Another analysis that i think furthers the critique of alienation in complex technology can actually be found in Marx. Although he was a despicable technophile he did make a useful distinction between tool and machine where a tool is something that functions directly as an extension of your body while a machine is something which has direction of its own and an attendant only makes sure it is working properly. This subject/object reversal represents part of the extreme alienation of industrial/post-industrial society.

Most anarchists don't play the purity game by which they avoid all technology they think is oppressive. For one because everything around us is the product of this awful civilization and avoiding it would be pretty much impossible. Also there are many institutions and technologies which we find abhorrent but interacting with them may make surviving this world more doable and may even provide opportunities for attack.

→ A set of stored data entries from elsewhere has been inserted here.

(** * Payment orchestration of app-nutris: a shallow embedding

    The development embeds the Supabase edge functions that make up the
    payment core of the repository:

    - [payment-create]  (src/src/App.tsx, handler starting at line 833),
    - [payment-status]  (src/src/App.tsx, handler starting at line 621),
    - the four webhook receivers: PagSeguro
      (src/supabase/functions/webhook-pagseguro/index.ts), Pagar.me and
      Asaas (src/supabase/functions/webhook-pagarme/index.ts, lines 9 and
      231), Mercado Pago (src/unnamed/part_008),
    - [handlePaymentApproved], the provisioning routine copied into each of
      them.

    Database tables are lists of rows and PostgREST queries are filters over
    them.  Every handler is a computation in a small state-and-exception
    monad over a [World]; the world also carries a trace of the externally
    visible effects (gateway requests, row writes, provisioning calls), so
    that statements such as "no gateway call is made" can be phrased.

    Modelling choices:

    - what the code obtains from outside (the clock, the HTTP replies of
      the providers, generated identifiers and passwords, the result of
      creating an auth user) is an argument of the handler; a handler reads
      the clock once;
    - webhook and poll bodies are untyped JSON values, and reading a
      property of [null] raises, as in JavaScript; the body of
      payment-create has the type [RequestBody] the source declares;
    - database reads and writes do what they are asked (the one exception
      is the insert of payment-create, whose error the handler tests);
    - dates are day numbers, instants are milliseconds, the time zone is UTC
      (the edge runtime's); a [Date] holds the instants up to 8.64e15
      milliseconds from the epoch, a date beyond is the Invalid Date, whose
      [toISOString] raises;
    - turning a JSON value into the text of a query raises for an object
      that has a [toString] property of its own, and a number is printed
      as JavaScript prints the double it is;
    - [toLowerCase] of payment-create is the runtime's function, given to
      the handler like the rest of what comes from outside;
    - a gateway adapter of payment-create is its credentials test followed
      by one exchange with the provider, whose outcome is given. *)

From Stdlib Require Import QArith Qround.
From Stdlib Require Import ZArith List String Ascii Bool Lia DecimalString.
Import ListNotations.

Local Open Scope string_scope.
Local Open Scope Z_scope.
Local Set Warnings "-register-all".

(** ** JavaScript values and the few operators the handlers use on them *)

Inductive outcome (A : Type) : Type :=
| Val (a : A)
| Throw.                      (* a JavaScript exception propagates *)

Arguments Val {A} a.
Arguments Throw {A}.

Module JS.

(** Parsed JSON, plus [undefined] which property access can produce.
    Numbers are restricted to integers: [Num n] is the number that the
    literal [n] denotes, which is the double nearest to [n]. *)
Inductive value : Type :=
| Undefined
| Null
| Bool (b : bool)
| Num (n : Z)
| Str (s : string)
| Arr (items : list value)
| Obj (fields : list (string * value)).

(** [!!v] *)
Definition truthy (v : value) : bool :=
  match v with
  | Undefined | Null => false
  | Bool b => b
  | Num n => negb (n =? 0)
  | Str s => negb (s =? "")%string
  | Arr _ | Obj _ => true
  end.

Fixpoint assoc (k : string) (fields : list (string * value)) : value :=
  match fields with
  | [] => Undefined
  | (k', v) :: rest => if (k =? k')%string then v else assoc k rest
  end.

(** [v.k] for a property name [k] that is neither an index nor a built-in
    of strings and arrays (the handlers only read such names: id, type,
    data, status, ...).  Reading a property of [null] or [undefined]
    raises TypeError. *)
Definition get (v : value) (k : string) : outcome value :=
  match v with
  | Undefined | Null => Throw
  | Obj fields => Val (assoc k fields)
  | Bool _ | Num _ | Str _ | Arr _ => Val Undefined
  end.

(** [v?.k] *)
Definition opt_get (v : value) (k : string) : value :=
  match get v k with
  | Val x => x
  | Throw => Undefined
  end.

(** [v?.[0]] *)
Definition opt_first (v : value) : value :=
  match v with
  | Arr (x :: _) => x
  | Str (String c _) => Str (String c EmptyString)
  | Obj fields => assoc "0" fields
  | _ => Undefined
  end.

(** [a || b] *)
Definition or_else (a b : value) : value := if truthy a then a else b.

(** [v === 'lit'] *)
Definition is_str (v : value) (lit : string) : bool :=
  match v with
  | Str s => (s =? lit)%string
  | _ => false
  end.

Definition decimal (n : Z) : string := NilZero.string_of_int (Z.to_int n).

(** Rounding of the natural number [n] to 53 significant bits, ties to
    the even significand.  This is the double nearest to [n], and as well
    the double nearest to [n] steps of 2^-1074, as long as the result is
    below 2^1024; from there on the double is Infinity.  Every natural
    number up to 2^53 is kept as it is. *)
Definition to_double (n : Z) : Z :=
  let e := Z.log2 n in
  if e <=? 52 then n
  else
    let ulp := 2 ^ (e - 52) in
    let q := n / ulp in
    let r := n mod ulp in
    let half := ulp / 2 in
    let m := if r <? half then q
             else if half <? r then q + 1
             else if Z.even q then q else q + 1 in
    m * ulp.

Definition digits (n : Z) : Z := Z.of_nat (String.length (decimal n)).

(** Number::toString picks the decimal with the fewest significant digits
    that reads back as the same double and, among those, the one closest
    to it (the even one on a tie).  [shortest fuel k x] tries [k], [k + 1],
    ... significant digits; with as many digits as [x] has, [x] itself is
    found. *)
Fixpoint shortest (fuel : nat) (k : Z) (x : Z) : Z :=
  match fuel with
  | O => x
  | S fuel' =>
      let p := 10 ^ (digits x - k) in
      let below := (x / p) * p in
      let above := below + p in
      let below_ok := (0 <? below) && (to_double below =? x) in
      let above_ok := to_double above =? x in
      if below_ok && above_ok
      then if x - below <? above - x then below
           else if above - x <? x - below then above
           else if Z.even (x / p) then below else above
      else if below_ok then below
      else if above_ok then above
      else if digits x <=? k then x
      else shortest fuel' (k + 1) x
  end.

Fixpoint strip_zeros (fuel : nat) (c : Z) : Z :=
  match fuel with
  | O => c
  | S fuel' => if (c mod 10 =? 0) && negb (c =? 0)
               then strip_zeros fuel' (c / 10) else c
  end.

(** [String(x)] for the double nearest to the natural number [n]: the
    digits in full up to 21 of them, the exponent form beyond. *)
Definition natural_text (n : Z) : string :=
  let x := to_double n in
  if 2 ^ 1024 <=? x then "Infinity"
  else
    let c := shortest 18 1 x in
    if digits c <=? 21 then decimal c
    else
      let s := decimal (strip_zeros 400 c) in
      let exponent := decimal (digits c - 1) in
      match s with
      | String d EmptyString => String d ("e+" ++ exponent)
      | String d rest => String d ("." ++ rest ++ "e+" ++ exponent)
      | EmptyString => s
      end.

(** [String(n)] for an integer [n]. *)
Definition number_text (n : Z) : string :=
  if n <? 0 then "-" ++ natural_text (- n) else natural_text n.

Definition join_with (sep : string) (parts : list string) : string :=
  match parts with
  | [] => ""
  | p :: rest => fold_left (fun acc q => acc ++ sep ++ q) rest p
  end.

(** [String(v)], which is what a template literal applies to [v]. *)
Fixpoint to_string (v : value) : string :=
  match v with
  | Undefined => "undefined"
  | Null => "null"
  | Bool true => "true"
  | Bool false => "false"
  | Num n => number_text n
  | Str s => s
  | Arr items =>
      join_with ","
        (map (fun x => match x with
                       | Undefined | Null => ""
                       | _ => to_string x
                       end) items)
  | Obj _ => "[object Object]"
  end.

(** Whether [String(v)] completes.  An object converts through its
    [toString]; in parsed JSON an own [toString] property is never a
    function, so that the conversion of an object that has one raises
    TypeError, as does the one of an array with such an element. *)
Fixpoint converts (v : value) : bool :=
  match v with
  | Obj fields =>
      negb (existsb (fun field => (fst field =? "toString")%string) fields)
  | Arr items => forallb converts items
  | _ => true
  end.

(** The values a [for (const x of v)] loop visits; [Throw] when [v] is not
    iterable. *)
Definition iterate (v : value) : outcome (list value) :=
  match v with
  | Arr items => Val items
  | Str s => Val (map (fun c => Str (String c EmptyString)) (list_ascii_of_string s))
  | _ => Throw
  end.

(** Lowercasing of the letters A to Z, which is what [s.toLowerCase()] does
    to a string of ASCII characters. *)
Definition lower_ascii (c : ascii) : ascii :=
  let n := nat_of_ascii c in
  if (Nat.leb 65 n && Nat.leb n 90)%bool then ascii_of_nat (n + 32) else c.

Fixpoint toLowerCase (s : string) : string :=
  match s with
  | EmptyString => EmptyString
  | String c rest => String (lower_ascii c) (toLowerCase rest)
  end.

End JS.

(** ** Dates

    An instant is a number of milliseconds since the epoch, as in a JS
    [Date]; a calendar date (SQL [DATE], the [YYYY-MM-DD] prefix of an ISO
    string) is a number of days since the epoch.  The functions run in UTC,
    where a calendar day has exactly [ms_per_day] milliseconds.

    A [Date] object holds a time value of at most [max_time] milliseconds
    either side of the epoch; an operation whose result would lie beyond
    yields the Invalid Date.  A [Date] is modelled by the number its time
    value is, or would be without that limit: it is the Invalid Date
    exactly when that number is not [valid].  The Invalid Date compares
    false with everything and [toISOString] raises RangeError on it. *)

Module JSDate.

Definition ms_per_day : Z := 86400000.

Definition max_time : Z := 8640000000000000.

(** The [Date] is not the Invalid Date. *)
Definition valid (instant : Z) : bool := Z.abs instant <=? max_time.

(** [new Date('YYYY-MM-DD')]: midnight UTC of that day. *)
Definition of_date (day : Z) : Z := day * ms_per_day.

(** [d.setDate(d.getDate() + n)] on a valid [d]. *)
Definition add_days (instant n : Z) : Z := instant + n * ms_per_day.

(** The calendar day a time value falls on: the date part of
    [d.toISOString()] for a valid [d]. *)
Definition iso_date (instant : Z) : Z := instant / ms_per_day.

(** [d.toISOString().split('T')[0]], which raises on the Invalid Date. *)
Definition toISOString (instant : Z) : outcome Z :=
  if valid instant then Val (iso_date instant) else Throw.

(** [a > b] on two [Date]s. *)
Definition after (a b : Z) : bool := (valid a && valid b && (b <? a))%bool.

End JSDate.

(** ** Rows of the tables *)

Inductive PaymentStatus : Type :=
| pending | approved | rejected | expired | refunded.

Inductive PaymentMethod : Type :=
| pix | boleto | credit_card.

Definition status_eqb (a b : PaymentStatus) : bool :=
  match a, b with
  | pending, pending | approved, approved | rejected, rejected
  | expired, expired | refunded, refunded => true
  | _, _ => false
  end.

Definition method_eqb (a b : PaymentMethod) : bool :=
  match a, b with
  | pix, pix | boleto, boleto | credit_card, credit_card => true
  | _, _ => false
  end.

(** A nullable text column is falsy in JS when it is null or empty. *)
Definition present (s : option string) : bool :=
  match s with
  | Some t => negb (t =? "")%string
  | None => false
  end.
(** * whatsapp-me: reply correlation, webhook gate and conversation registry

    A shallow embedding of the server core of whatsapp-me
    (src/server/src/webhook-security.ts, message-manager.ts, index.ts,
    and the provider factory and the Meta provider under providers/),
    the properties of it that the specification states, and further
    properties of the code. *)

From Stdlib Require Import ZArith Lia Ascii String List Bool.
From Stdlib Require DecimalString DecimalPos DecimalN.
From stdpp Require Import base option list gmap strings.

Local Open Scope Z_scope.

(* ===================================================================== *)
(** ** Byte strings

    JavaScript strings are modelled by [string] (a list of 8-bit
    characters) read as the UTF-8 encoding: the header prefix, the hex
    digits and the decimal digits the code inspects are all ASCII, and
    every non-ASCII character is made of bytes >= 0x80, which none of the
    character tests below accepts. *)

Definition bytes_of_string (s : string) : list Z :=
  map (fun c => Z.of_N (N_of_ascii c)) (list_ascii_of_string s).

(** [s.startsWith(p)] *)
Fixpoint startsWith (s p : string) {struct p} : bool :=
  match p with
  | EmptyString => true
  | String c p' =>
      match s with
      | EmptyString => false
      | String d s' => if Ascii.eqb c d then startsWith s' p' else false
      end
  end.

(** [s.substring(n)] for [0 <= n]: the characters from index [n] on. *)
Fixpoint substring_from (n : nat) (s : string) : string :=
  match n with
  | O => s
  | S n' => match s with
            | EmptyString => EmptyString
            | String _ s' => substring_from n' s'
            end
  end.

(* ===================================================================== *)
(** ** SHA-256 and HMAC (Node's [createHmac('sha256', key)]) *)

Module SHA256.

Definition w32 (x : Z) : Z := x mod 2^32.
Definition add32 (x y : Z) : Z := w32 (x + y).
Definition rotr (n x : Z) : Z :=
  w32 (Z.lor (Z.shiftr x n) (Z.shiftl x (32 - n))).
Definition shr (n x : Z) : Z := Z.shiftr x n.

Definition Ch (x y z : Z) : Z :=
  Z.lxor (Z.land x y) (Z.land (w32 (Z.lnot x)) z).
Definition Maj (x y z : Z) : Z :=
  Z.lxor (Z.lxor (Z.land x y) (Z.land x z)) (Z.land y z).
Definition Sigma0 (x : Z) : Z := Z.lxor (Z.lxor (rotr 2 x) (rotr 13 x)) (rotr 22 x).
Definition Sigma1 (x : Z) : Z := Z.lxor (Z.lxor (rotr 6 x) (rotr 11 x)) (rotr 25 x).
Definition sigma0 (x : Z) : Z := Z.lxor (Z.lxor (rotr 7 x) (rotr 18 x)) (shr 3 x).
Definition sigma1 (x : Z) : Z := Z.lxor (Z.lxor (rotr 17 x) (rotr 19 x)) (shr 10 x).

(** The round constants are the first 32 bits of the fractional parts of
    the cube roots of the first 64 primes, the initial hash value those of
    the square roots of the first 8 primes (FIPS 180-4, 4.2.2 and 5.3.3). *)
Definition divides_none (n : Z) (ps : list Z) : bool :=
  forallb (fun p => negb (n mod p =? 0)) ps.

Fixpoint primes_from (fuel count : nat) (n : Z) (found : list Z) : list Z :=
  match fuel, count with
  | S fuel', S count' =>
      if divides_none n found
      then primes_from fuel' count' (n + 1) (found ++ [n])
      else primes_from fuel' count (n + 1) found
  | _, _ => found
  end.

Definition first_primes (count : nat) : list Z := primes_from 400 count 2 [].

(** The largest [r] below [2^bit] (added to the start value) with
    [power r <= n], found bit by bit. *)
Fixpoint iroot (power : Z -> Z) (bit : nat) (n r : Z) : Z :=
  match bit with
  | O => r
  | S bit' =>
      let r' := r + 2 ^ Z.of_nat bit' in
      iroot power bit' n (if power r' <=? n then r' else r)
  end.

Definition fraction_bits (power : Z -> Z) (scale : Z) (p : Z) : Z :=
  w32 (iroot power 40 (p * 2 ^ scale) 0).

Definition K : list Z :=
  Eval vm_compute in map (fraction_bits (fun r => r * r * r) 96) (first_primes 64).

Definition H0 : list Z :=
  Eval vm_compute in map (fraction_bits (fun r => r * r) 64) (first_primes 8).

(** Big-endian encoding of [x] on [n] bytes. *)
Fixpoint be_bytes (n : nat) (x : Z) : list Z :=
  match n with
  | O => []
  | S n' => (Z.shiftr x (8 * Z.of_nat n')) mod 256 :: be_bytes n' x
  end.

Fixpoint be_words (bs : list Z) : list Z :=
  match bs with
  | a :: b :: c :: d :: rest =>
      (Z.shiftl a 24 + Z.shiftl b 16 + Z.shiftl c 8 + d) :: be_words rest
  | _ => []
  end.

Definition pad (msg : list Z) : list Z :=
  let len := Z.of_nat (length msg) in
  let zeros := Z.to_nat ((55 - len) mod 64) in
  msg ++ [0x80] ++ repeat 0 zeros ++ be_bytes 8 (8 * len).

Fixpoint blocks (fuel : nat) (bs : list Z) : list (list Z) :=
  match fuel with
  | O => []
  | S f => match bs with
           | [] => []
           | _ => firstn 64 bs :: blocks f (skipn 64 bs)
           end
  end.

Definition nthZ (l : list Z) (i : nat) : Z := nth i l 0.

Fixpoint extend (n : nat) (w : list Z) : list Z :=
  match n with
  | O => w
  | S n' =>
      let t := length w in
      let x := add32 (add32 (sigma1 (nthZ w (t - 2))) (nthZ w (t - 7)))
                     (add32 (sigma0 (nthZ w (t - 15))) (nthZ w (t - 16))) in
      extend n' (w ++ [x])
  end.

Definition schedule (block : list Z) : list Z := extend 48 (be_words block).

Definition round (st : list Z) (kw : Z * Z) : list Z :=
  match st with
  | [a; b; c; d; e; f; g; h] =>
      let t1 := add32 (add32 (add32 h (Sigma1 e)) (add32 (Ch e f g) (fst kw))) (snd kw) in
      let t2 := add32 (Sigma0 a) (Maj a b c) in
      [add32 t1 t2; a; b; c; add32 d t1; e; f; g]
  | _ => st
  end.

Definition compress (h : list Z) (block : list Z) : list Z :=
  let st := fold_left round (combine K (schedule block)) h in
  map (fun p => add32 (fst p) (snd p)) (combine h st).

Definition digest (msg : list Z) : list Z :=
  let p := pad msg in
  concat (map (be_bytes 4) (fold_left compress (blocks (length p) p) H0)).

Oh yeah and science well science is a system that seeks to understand everything and thus inevitably reduces infinitely complex world around us into categories describable and compatible with the dominant society. Science assumes that the universe as a single entity operating under universal, rational, knowable laws. In the arrogance of science it has "proven" racial hierarchy, the inferiority of women,  and the safety of radiation. Science is also based on the ability to reproduce the same conditions multiple times to test hypotheses which leaves no room for phenomena which cannot be reproduced.

There are also of many critiques of how different fields of science are used to further domination and colonization. These critiques often speak to the problems inherent to science as well.